AI Is Changing Agriculture. Just Not the Way You’re Being Told.

AI Is Changing Agriculture. Just Not the Way You’re Being Told.

What’s working, what’s hype, and what the future of AI in agriculture actually depends on.

Every conference you attend, every vendor pitch you sit through, every trade publication you open — someone is telling you that AI is about to change everything about how you operate. And some of what they’re telling you is true.

AI is already creating real, measurable value in agricultural supply chains. We see it firsthand — we use AI tools across our engineering and operations at FreshAhead every day, and we’re investing more, not less.

This isn’t skepticism. It’s the opposite: we believe the opportunity is so significant that it’s worth being honest about what’s real, what’s being oversold, and what it will actually take to capture the full promise.

What’s Real: AI in Agriculture Today

Document processing

If your team spends hours every week keying in bills of lading, invoices, phytosanitary certificates, and customs paperwork, AI can cut that to minutes.
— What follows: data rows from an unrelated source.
(** * EcoFinds marketplace: storage layer, REST handlers and impact metrics

    A shallow embedding of [server/storage.ts] (class [DatabaseStorage]),
    [server/routes.ts] ([registerRoutes]), [shared/schema.ts] and the two
    client fragments that compute with cart and order data
    ([pages/home.tsx], [components/ImpactMetrics.tsx]).

    Conventions of the embedding.
    - A table is the list of its rows, in storage order.  Primary keys are
      strings; [gen_random_uuid()] is a counter kept in the store.
    - A [decimal(p,s)] column and the JavaScript number obtained from it by
      [parseFloat] are both rationals ([Q]); [parseFloat] and [toString]
      are the identity and arithmetic is exact.  An [integer] column is an
      unbounded [Z].
    - The [createdAt]/[updatedAt] columns are left out: no handler reads
      them back into a decision.
    - A column the schema leaves nullable is an [option] where a query or
      a page tests it for null ([available], an order's
      [totalCarbonSaved]); elsewhere it holds the value or the default that
      every insert of the handlers gives it.
    - A storage method is a state transformer on the store.  Driver
      failures are not part of the model; the only callee that can throw is
      the payment processor.
    - A handler is the callback registered on the route, entered once the
      session middleware has let the request through, so the session's
      user id is an argument.  Request bodies have the shape the client
      sends ([cartItemIds : string[]], [quantity : number], ...). *)

From Stdlib Require Import List String ZArith QArith Qround Bool Lia.
From Stdlib Require Import DecimalString.
Import ListNotations.

Local Open Scope string_scope.
Local Open Scope Z_scope.
Local Open Scope Q_scope.

Definition Id := string.

(** ** shared/schema.ts *)

Inductive Category :=
| clothing | electronics | home_garden | books | sports
| toys | furniture | jewelry | vehicles | other.

Inductive Condition := excellent | very_good | good | fair | poor.

Inductive OrderStatus := pending | confirmed | shipped | delivered | cancelled.
(* ------------------------------------------------------------------ *)
(** ** Claims about hex parsing and rendering *)

(** C2 (hex parsing). [parse_hex] accepts ["+f+f+f"], which is not three
    or six hex digits: [u8::from_str_radix] takes a leading ['+'] in each
    two-byte slice, so [try_hexcolor] returns a colour and [hexcolor]
    does not panic. On ["aé123"] (six bytes, not hex) the slice [s[0..2]]
    cuts the two-byte [é] and [try_hexcolor] panics instead of returning
    no value. *)
Theorem C2_parse_hex_accepts_plus_and_panics_on_utf8 :
  spec_valid_hex "+f+f+f" = false /\
  parse_hex "+f+f+f" = Ret (Some (TrueColor 15 15 15)) /\
  try_hexcolor (ColoredString_from "x") "+f+f+f"
    = Ret (Some (color (ColoredString_from "x") (TrueColor 15 15 15))) /\
  hexcolor (ColoredString_from "x") "+f+f+f"
    = Ret (color (ColoredString_from "x") (TrueColor 15 15 15)) /\
  spec_valid_hex a_eacute_123 = false /\
  parse_hex a_eacute_123 = Panic /\
  try_hexcolor (ColoredString_from "x") a_eacute_123 = Panic.
Proof. vm_compute. repeat split. Qed.

(** C5 (no escape bytes when disabled or plain). When the level is
    Disabled or the value is plain, rendering returns the text itself. *)
Theorem C5_render_disabled_or_plain : forall lvl cs,
  lvl = ColorLevel.None \/ is_plain cs = true -> render lvl cs = input cs.
Proof.
  intros lvl cs [->|Hp]; unfold render.
  - reflexivity.
  - rewrite Hp, orb_true_r. reflexivity.
Qed.

Lemma C5_render_disabled_or_plain_witness :
  (ColorLevel.TrueColor = ColorLevel.None \/
   is_plain (ColoredString_from (String ESC "[1mA")) = true) /\
  render ColorLevel.TrueColor (ColoredString_from (String ESC "[1mA"))
  = String ESC "[1mA".
Proof.
  assert (H : ColorLevel.TrueColor = ColorLevel.None \/
              is_plain (ColoredString_from (String ESC "[1mA")) = true)
    by (right; reflexivity).
  split; [exact H | apply (C5_render_disabled_or_plain _ _ H)].
Defined.

(* ------------------------------------------------------------------ *)
(** ** Facts about the preamble *)

Lemma str_app_assoc (x y z : string) : (x ++ y) ++ z = x ++ (y ++ z).
Proof. induction x as [|c x IH]; simpl; [reflexivity|]. rewrite IH. reflexivity. Qed.

Lemma str_cons_app (c : ascii) (x y : string) : String c x ++ y = String c (x ++ y).
Proof. reflexivity. Qed.

Lemma str_app_nil_l (x : string) : "" ++ x = x.
Proof. reflexivity. Qed.

Lemma str_app_nil_r (x : string) : x ++ "" = x.
Proof. induction x as [|c x IH]; simpl; [reflexivity|]. rewrite IH. reflexivity. Qed.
Document extraction and processing is one of the most immediate, proven applications in our industry — and it’s already running in operations today, not in a demo.

Quality grading

Computer vision systems are grading produce with a consistency that human inspection can’t match across a full shift. When your third inspector on a 12-hour line is tired, their standards drift. A vision system doesn’t drift.

Forecasting and logistics

Demand forecasting models that cross-reference weather patterns, historical volumes, and real-time market signals are helping buyers and sellers time decisions with a precision that spreadsheets and gut instinct can’t replicate.

Route optimization for perishable loads — factoring shelf life, temperature, and delivery windows simultaneously — is reducing waste and freight costs for shippers running tight margins.

The common thread

These aren’t pilot programs. They’re in production. And they share a common trait: in every case, AI is a tool being applied by people who understand the domain. The grower, the buyer, the logistics manager — they bring the context. AI brings the speed.

That distinction matters more than most people realize.

What’s Hype: The Gap Between AI Claims and Evidence

The claims

You’ve heard the bigger promises. AI writes 30% of Microsoft’s code and a quarter of Google’s. Last year, the CEO of one major AI company predicted that 90% of all code would be written by AI within six months. Tech executives are competing to paint a picture in which AI doesn’t just assist — it replaces.

These claims come from companies that have collectively raised hundreds of billions of dollars in venture capital and are spending billions more to drive adoption. They have a financial interest in this narrative. That doesn’t make them wrong about everything — but it’s worth noting that the optimistic productivity studies (claiming developers were 20% to 55% faster) came from the same companies selling the tools.

What independent researchers found

When independent researchers studied the same question — people without a product to sell — they found something different.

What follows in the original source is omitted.